The Golden Years: Exercise and Nutrition Tips for Over 50s

As more individuals over 50 embrace physical exercise, it's vital to approach it with care, particularly for those previously inactive or overweight. Proper nutrition and balanced protein intake, along with essential micronutrients like magnesium, calcium, and vitamin D, play crucial roles in minimizing injury risk and enhancing fitness.

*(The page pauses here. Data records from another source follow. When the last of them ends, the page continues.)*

(* ===== verification/Memtable.v ===== *)
(** * The memtable: [internal/block/memtable.go]

    An in-memory columnar buffer.  Its abstract content is the list of its
    rows; appending extends the list, sorting permutes it into block order. *)
From S2P Require Import Prelude PebbleRef Event.

(** ** [sort.Slice]

    [sort.Slice] does not fix the order of equal elements: the memtable is
    parametric in a sorting function with its documented contract.  [less]
    must be a strict weak order. *)
Record strict_weak {A} (less : A → A → bool) : Prop := {
  sw_asym x y : less x y = true → less y x = false;
  sw_negtrans x y z : less y x = false → less z y = false → less z x = false;
}.

Class SliceSort := {
  sort_slice {A : Type} : (A → A → bool) → list A → list A;
  sort_slice_perm {A : Type} (less : A → A → bool) l : sort_slice less l ≡ₚ l;
  sort_slice_sorted {A : Type} (less : A → A → bool) l :
    strict_weak less → StronglySorted (fun x y => less y x = false) (sort_slice less l);
}.

(** ** The table *)
Record Memtable := mkMemtable {
  keyHashes : list Z;
  timestamps : list Z;
  payloads : list bytes;
  approxBytes : Z;
}.

Definition NewMemtable : Memtable := mkMemtable [] [] [] 0.

Definition Append (m : Memtable) (e : Event) : Memtable := {|
  keyHashes := keyHashes m ++ [KeyHash e];
  timestamps := timestamps m ++ [Timestamp e];
  payloads := payloads m ++ [Payload e];
  approxBytes := i64 (approxBytes m + (8 + 8 + zlen (Payload e)));
|}.

Definition Len (m : Memtable) : Z := zlen (keyHashes m).

Definition ApproxBytes (m : Memtable) : Z := approxBytes m.

(** The comparison [Sort] passes to [sort.Slice], on row numbers. *)
Definition row_less (m : Memtable) (ia ib : nat) : bool :=
  if negb (nth ia (keyHashes m) 0 =? nth ib (keyHashes m) 0)
  then nth ia (keyHashes m) 0 <? nth ib (keyHashes m) 0
  else nth ia (timestamps m) 0 <? nth ib (timestamps m) 0.

Definition Sort `{SliceSort} (m : Memtable) : Memtable :=
  let n := length (keyHashes m) in
  let idx := sort_slice (row_less m) (seq 0 n) in
  {| keyHashes := map (fun orig => nth orig (keyHashes m) 0) idx;
     timestamps := map (fun orig => nth orig (timestamps m) 0) idx;
     payloads := map (fun orig => nth orig (payloads m) []) idx;
     approxBytes := approxBytes m |}.

Definition row (m : Memtable) (i : nat) : Event :=
  mkEvent (nth i (keyHashes m) 0) (nth i (timestamps m) 0) (nth i (payloads m) []).

Definition Rows (m : Memtable) : list Event :=
  map (row m) (seq 0 (length (keyHashes m))).

(** The keys of a Go map, in its iteration order. *)
Definition UniqueKeyHashes `{MapOrder} (m : Memtable) : list Z :=
  map_order (remove_dups (keyHashes m)).

Definition KeyHashes (m : Memtable) : list Z := keyHashes m.
Definition Timestamps (m : Memtable) : list Z := timestamps m.
Definition Payloads (m : Memtable) : list bytes := payloads m.

Definition Reset (m : Memtable) : Memtable := mkMemtable [] [] [] 0.

(** ** Well-formed tables: three columns of equal length *)
Definition mt_ok (m : Memtable) : Prop :=
  length (timestamps m) = length (keyHashes m) ∧ length (payloads m) = length (keyHashes m).

(** A table holding a list of events. *)
Definition mt_of (es : list Event) (ab : Z) : Memtable :=
  mkMemtable (map KeyHash es) (map Timestamp es) (map Payload es) ab.

Lemma mt_ok_new : mt_ok NewMemtable.
Proof. done. Qed.

Lemma map_nth_seq {A B} (g : A → B) (l : list A) d :
  map (fun i => g (nth i l d)) (seq 0 (length l)) = map g l.
Proof.
  apply nth_ext with (d := g d) (d' := g d); [by rewrite !length_map, length_seq|].
  intros n Hn. rewrite length_map, length_seq in Hn.
  rewrite (nth_indep _ (g d) (g (nth 0 l d))) by (by rewrite length_map, length_seq).
  rewrite (map_nth (fun i => g (nth i l d))), seq_nth by done. simpl.
  by rewrite (map_nth g).
Qed.

Lemma mt_of_Rows m : mt_ok m → m = mt_of (Rows m) (approxBytes m).
Proof.
  destruct m as [kh ts pl ab]. intros [Ht Hp]. unfold mt_of, Rows, row. simpl in *.
  rewrite !map_map. simpl. f_equal.
  - by rewrite (map_nth_seq (fun x => x)), map_id.
  - by rewrite <- Ht, (map_nth_seq (fun x => x)), map_id.
  - by rewrite <- Hp, (map_nth_seq (fun x => x)), map_id.
Qed.

Lemma Rows_mt_of es ab : Rows (mt_of es ab) = es.
Proof.
  unfold Rows, row, mt_of. simpl. rewrite length_map.
  set (d := mkEvent 0 0 []).
  transitivity (map (fun i => nth i es d) (seq 0 (length es))).
  - apply map_ext_in. intros i Hi%in_seq.
    rewrite (nth_indep _ 0 (KeyHash d)), (nth_indep (map Timestamp es) 0 (Timestamp d)),
      (nth_indep _ [] (Payload d)), !map_nth by (rewrite length_map; lia).
    by destruct (nth i es d).
  - by rewrite (map_nth_seq (fun x => x)), map_id.
Qed.

Lemma mt_of_ok es ab : mt_ok (mt_of es ab).
Proof. unfold mt_ok, mt_of. simpl. by rewrite !length_map. Qed.

Lemma Append_ok m e : mt_ok m → mt_ok (Append m e).
Proof. intros [H1 H2]. unfold mt_ok, Append. simpl. rewrite !length_app. simpl. lia. Qed.

Lemma Rows_Append m e : mt_ok m → Rows (Append m e) = Rows m ++ [e].
Proof.
  intros Hm. rewrite (mt_of_Rows m Hm) at 1.
  replace (Append (mt_of (Rows m) (approxBytes m)) e)
    with (mt_of (Rows m ++ [e]) (i64 (approxBytes m + (8 + 8 + zlen (Payload e))))).
  - apply Rows_mt_of.
  - unfold mt_of, Append. simpl. by rewrite !map_app.
Qed.

Lemma Len_Rows m : Len m = zlen (Rows m).
Proof. unfold Len, Rows, zlen. by rewrite length_map, length_seq. Qed.

Lemma fold_Append_ok es m :
  mt_ok m → mt_ok (fold_left Append es m) ∧ Rows (fold_left Append es m) = Rows m ++ es.
Proof.
  revert m. induction es as [|e es IH]; intros m Hm; cbn [fold_left]; [by rewrite app_nil_r|].
  destruct (IH (Append m e) (Append_ok m e Hm)) as [Hok Hr]. split; [done|].
  by rewrite Hr, Rows_Append, <- app_assoc.
Qed.

(** ** Sorting *)

Lemma row_less_ev m i j : row_less m i j = ev_less (row m i) (row m j).
Proof. done. Qed.

Lemma row_less_strict_weak m : strict_weak (row_less m).
Proof.
  split; intros; rewrite !row_less_ev in *.
  - by apply ev_less_le.
  - by eapply (ev_le_trans (row m x) (row m y) (row m z)).
Qed.

Section sorting.
Context `{SliceSort}.

Lemma Sort_mt_of m :
  Sort m = mt_of (map (row m) (sort_slice (row_less m) (seq 0 (length (keyHashes m)))))
             (approxBytes m).
Proof. unfold Sort, mt_of. by rewrite !map_map. Qed.

Lemma Rows_Sort m :
  Rows (Sort m) = map (row m) (sort_slice (row_less m) (seq 0 (length (keyHashes m)))).
Proof. by rewrite Sort_mt_of, Rows_mt_of. Qed.

Lemma Sort_ok m : mt_ok (Sort m).
Proof. rewrite Sort_mt_of. apply mt_of_ok. Qed.

Lemma Sort_perm m : Rows (Sort m) ≡ₚ Rows m.
Proof. rewrite Rows_Sort. unfold Rows. apply Permutation_map, sort_slice_perm. Qed.

Lemma Sort_sorted m : StronglySorted ev_le (Rows (Sort m)).
Proof.
  rewrite Rows_Sort.
  pose proof (sort_slice_sorted _ (seq 0 (length (keyHashes m))) (row_less_strict_weak m)) as Hs.
  induction Hs as [|i l Hs IH Hi]; simpl; constructor; [done|].
  apply Forall_map. eapply Forall_impl; [exact Hi|]. intros j Hj. exact Hj.
Qed.

(** Sorting a memtable permutes its rows into (key hash, timestamp)
    order: no row is lost, invented or torn apart across the columns. *)
Theorem Sort_correct m :
  mt_ok (Sort m) ∧ Rows (Sort m) ≡ₚ Rows m ∧ StronglySorted ev_le (Rows (Sort m)) ∧
  Len (Sort m) = Len m ∧ ApproxBytes (Sort m) = ApproxBytes m.
Proof.
  repeat split; try apply Sort_ok.
  - apply Sort_perm.
  - apply Sort_sorted.
  - rewrite !Len_Rows. unfold zlen. by rewrite Sort_perm.
Qed.
End sorting.

Lemma elem_of_UniqueKeyHashes `{MapOrder} m h :
  h ∈ UniqueKeyHashes m ↔ h ∈ keyHashes m.
Proof. unfold UniqueKeyHashes. by rewrite elem_of_map_order, elem_of_remove_dups. Qed.

Lemma NoDup_UniqueKeyHashes `{MapOrder} m : NoDup (UniqueKeyHashes m).
Proof. unfold UniqueKeyHashes. rewrite map_order_perm. apply NoDup_remove_dups. Qed.

(** ** A sorting function with the contract of [sort.Slice] *)
Definition neg_less {A} (less : A → A → bool) (x y : A) : Prop := less y x = false.

#[export] Instance neg_less_dec {A} (less : A → A → bool) : RelDecision (neg_less less).
Proof. intros x y. unfold neg_less. apply _. Defined.

#[export] Instance MergeSlice : SliceSort.
Proof.
  refine {| sort_slice A less l := merge_sort (neg_less less) l |}.
  - intros. apply merge_sort_Permutation.
  - intros A less l [Ha Hn]. apply Sorted_StronglySorted.
    + intros x y z Hxy Hyz. exact (Hn x y z Hxy Hyz).
    + assert (Total (neg_less less)).
      { intros x y. unfold neg_less. destruct (less y x) eqn:E; [right; by apply Ha|by left]. }
      apply (Sorted_merge_sort (neg_less less)).
Defined.

(** ** The size estimate *)
Definition rows_bytes (es : list Event) : Z :=
  foldr (fun e acc => 16 + zlen (Payload e) + acc) 0 es.

Lemma rows_bytes_app es es' : rows_bytes (es ++ es') = rows_bytes es + rows_bytes es'.
Proof. induction es as [|e es IH]; simpl; [done|]. rewrite IH. lia. Qed.

Lemma rows_bytes_nonneg es : 0 <= rows_bytes es.
Proof. induction es as [|e es IH]; simpl; unfold zlen in *; lia. Qed.

Lemma rows_bytes_perm es es' : es ≡ₚ es' → rows_bytes es = rows_bytes es'.
Proof. induction 1; simpl; lia. Qed.

(** The estimate stays exact while it fits an [int64]. *)
Lemma fold_Append_bytes es m :
  0 <= approxBytes m → approxBytes m + rows_bytes es < 2 ^ 63 →
  approxBytes (fold_left Append es m) = approxBytes m + rows_bytes es.
Proof.
  revert m. induction es as [|e es IH]; intros m Hm Hb; cbn [fold_left rows_bytes foldr] in *; [lia|].
  fold (rows_bytes es) in *. pose proof (rows_bytes_nonneg es).
  assert (0 <= zlen (Payload e)) by (unfold zlen; lia).
  assert (approxBytes (Append m e) = approxBytes m + (8 + 8 + zlen (Payload e))) as Ha
    by (cbn; apply i64_id; unfold is_i64; lia).
  rewrite IH; rewrite Ha; lia.
Qed.

(** Filling a fresh table event by event gives exactly those rows in
    order, and [ApproxBytes] is 16 bytes per row plus the payload bytes as
    long as that fits an [int64]. *)
Theorem Append_all_rows es :
  rows_bytes es < 2 ^ 63 →
  let m := fold_left Append es NewMemtable in
  mt_ok m ∧ Rows m = es ∧ Len m = zlen es ∧ ApproxBytes m = rows_bytes es.
Proof.
  intros Hb m. destruct (fold_Append_ok es NewMemtable mt_ok_new) as [Hok Hr]. fold m in Hok, Hr.
  split; [done|]. split; [done|]. split; [by rewrite Len_Rows, Hr|]. by apply fold_Append_bytes.
Qed.

Lemma Append_all_rows_witness :
  ApproxBytes (fold_left Append [mkEvent 5 9 [1; 2]; mkEvent 3 8 []] NewMemtable) = 34.
Proof.
  destruct (Append_all_rows [mkEvent 5 9 [1; 2]; mkEvent 3 8 []]) as (_ & _ & _ & E).
  - vm_compute. reflexivity.
  - rewrite E. reflexivity.
Defined.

Devdiscourse News Desk | Pamplona | Updated: 01-06-2025 11:04 IST | Created: 01-06-2025 11:04 IST
The Golden Years: Exercise and Nutrition Tips for Over 50s
This image is AI-generated and does not depict any real-life event or location. It is a fictional representation created for illustrative purposes only.
  • Country:
  • Spain

More people over the age of 50 are turning to physical exercise to improve their health, according to experts. While medical associations endorse this trend, they caution that starting to exercise, especially for those who have been inactive, requires careful planning to avoid injuries.

Key to effective exercise in this age group is paying attention to nutrition. Balancing macronutrients, particularly proteins, is essential. Proteins should be consumed in moderation, and ideally, spread throughout the day in combination with exercise for better absorption.

Additionally, essential micronutrients such as magnesium, calcium, and vitamin D are critical to bone and muscle health. While debates continue over the best types of exercise, regular, well-monitored activities notably enhance life quality for the over-50 demographic.